(** Mouse 1 is connected, moves by (-16, 3), and the cursor follows to the left edge. *)
Definition moved_pointer : pointer :=
  Build_pointer ((pt_mouse moving_pointer) <| cursor_queue :=
      (emptied (cursor_queue (pt_mouse moving_pointer))) <| c_flushes := 1 |> |>)
    (shown_display <| i_state := moved_to (i_state shown_display) (0, 8) |>).

Definition three_steps : list pointer_op :=
  [Received 1 USB_REPORT_CONNECTED None; Received 1 USB_REPORT_DATA (Some [0; 0xF0; 3]); Served].

Definition connected_pointer : pointer :=
  still_pointer <| pt_mouse := mouse_receive zero_mouse 1 USB_REPORT_CONNECTED None 0 |>.
Definition report_trace : trace :=
  [(Load W8 0x30062102, 3); (Load W8 0x30062101, 0xF0); (Load W8 0x30062100, 0)].
Definition move_trace : trace :=
  (RestoreFlags 0x202, 0) ::
  map (fun e => (e, 0)) (cursor_accesses (I915_BASE + I915_MMIO_OFFSET) (i_state shown_display) (0, 8)) ++
  (SaveFlagsCli, 0x202) :: report_trace.

Lemma three_steps_run : pointer_run (still_pointer, []) three_steps (moved_pointer, move_trace).
Proof.
  apply (run_cons _ _ (connected_pointer, [])).
  { apply (step_received 1 USB_REPORT_CONNECTED 0 0 None); [ulia|ulia|exact I| |reflexivity].
    apply (replay_run _ []). vm_compute. reflexivity. }
  apply (run_cons _ _ (moving_pointer, report_trace)).
  { apply (step_received 1 USB_REPORT_DATA 0x30062100 3 (Some [0; 0xF0; 3]) connected_pointer []
             (pt_mouse moving_pointer)); [ulia|ulia| | |reflexivity].
    - split; [reflexivity|]. repeat (constructor; [ulia|]). constructor.
    - apply (replay_run _ [0; 0xF0; 3]). vm_compute. reflexivity. }
  apply (run_cons _ _ (moved_pointer, move_trace)); [|apply run_nil]. apply step_served.
  apply (replay_run _ [0x202; 0; 0; 0; 0; 0]). vm_compute. reflexivity.
Qed.

Lemma pointer_refines_witness :
  pointer_run (still_pointer, []) three_steps (moved_pointer, move_trace) /\
  pointer_of moved_pointer = fold_left abstract_step three_steps (pointer_of still_pointer) /\
  ap_at (pointer_of moved_pointer) = (0, 8).
Proof.
  split; [exact three_steps_run|]. split; [|vm_compute; reflexivity].
  exact (pointer_refines still_pointer [] three_steps moved_pointer move_trace still_ok three_steps_run).
Defined.


Lemma cursor_service_correct_witness :
  wp free (mouse_cursor_service still_pointer)
    (fun o t' => exists flags, o = Done (tt, still_pointer) /\
       t' = [(RestoreFlags flags, 0); (SaveFlagsCli, flags)]) [].
Proof.
  eapply wp_mono; [|apply (cursor_service_correct still_pointer [])].
  - intros o t' (flags & [m k] & d & -> & -> & q' & Em & -> & Ek & ->). exists flags. cbn in Em, Ek. subst.
    now split.
  - exact (proj2 (po_mouse _ _ still_ok)).
  - exact (ok_flushable _ _ still_ok).
Defined.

● **Directions**
Copy out the entries in full, exactly as they appear.

● **Solution to this task**
(** Mouse 1 is connected, moves by (-16, 3), and the cursor follows to the left edge. *)
Definition moved_pointer : pointer :=
  Build_pointer ((pt_mouse moving_pointer) <| cursor_queue :=
      (emptied (cursor_queue (pt_mouse moving_pointer))) <| c_flushes := 1 |> |>)
    (shown_display <| i_state := moved_to (i_state shown_display) (0, 8) |>).

Definition three_steps : list pointer_op :=
  [Received 1 USB_REPORT_CONNECTED None; Received 1 USB_REPORT_DATA (Some [0; 0xF0; 3]); Served].

Definition connected_pointer : pointer :=
  still_pointer <| pt_mouse := mouse_receive zero_mouse 1 USB_REPORT_CONNECTED None 0 |>.
Definition report_trace : trace :=
  [(Load W8 0x30062102, 3); (Load W8 0x30062101, 0xF0); (Load W8 0x30062100, 0)].
Definition move_trace : trace :=
  (RestoreFlags 0x202, 0) ::
  map (fun e => (e, 0)) (cursor_accesses (I915_BASE + I915_MMIO_OFFSET) (i_state shown_display) (0, 8)) ++
  (SaveFlagsCli, 0x202) :: report_trace.

Lemma three_steps_run : pointer_run (still_pointer, []) three_steps (moved_pointer, move_trace).
Proof.
  apply (run_cons _ _ (connected_pointer, [])).
  { apply (step_received 1 USB_REPORT_CONNECTED 0 0 None); [ulia|ulia|exact I| |reflexivity].
    apply (replay_run _ []). vm_compute. reflexivity. }
  apply (run_cons _ _ (moving_pointer, report_trace)).
  { apply (step_received 1 USB_REPORT_DATA 0x30062100 3 (Some [0; 0xF0; 3]) connected_pointer []
             (pt_mouse moving_pointer)); [ulia|ulia| | |reflexivity].
    - split; [reflexivity|]. repeat (constructor; [ulia|]). constructor.
    - apply (replay_run _ [0; 0xF0; 3]). vm_compute. reflexivity. }
  apply (run_cons _ _ (moved_pointer, move_trace)); [|apply run_nil]. apply step_served.
  apply (replay_run _ [0x202; 0; 0; 0; 0; 0]). vm_compute. reflexivity.
Qed.

Lemma pointer_refines_witness :
  pointer_run (still_pointer, []) three_steps (moved_pointer, move_trace) /\
  pointer_of moved_pointer = fold_left abstract_step three_steps (pointer_of still_pointer) /\
  ap_at (pointer_of moved_pointer) = (0, 8).
Proof.
  split; [exact three_steps_run|]. split; [|vm_compute; reflexivity].
  exact (pointer_refines still_pointer [] three_steps moved_pointer move_trace still_ok three_steps_run).
Defined.


Lemma cursor_service_correct_witness :
  wp free (mouse_cursor_service still_pointer)
    (fun o t' => exists flags, o = Done (tt, still_pointer) /\
       t' = [(RestoreFlags flags, 0); (SaveFlagsCli, flags)]) [].
Proof.
  eapply wp_mono; [|apply (cursor_service_correct still_pointer [])].
  - intros o t' (flags & [m k] & d & -> & -> & q' & Em & -> & Ek & ->). exists flags. cbn in Em, Ek. subst.
    now split.
  - exact (proj2 (po_mouse _ _ still_ok)).
  - exact (ok_flushable _ _ still_ok).
Defined.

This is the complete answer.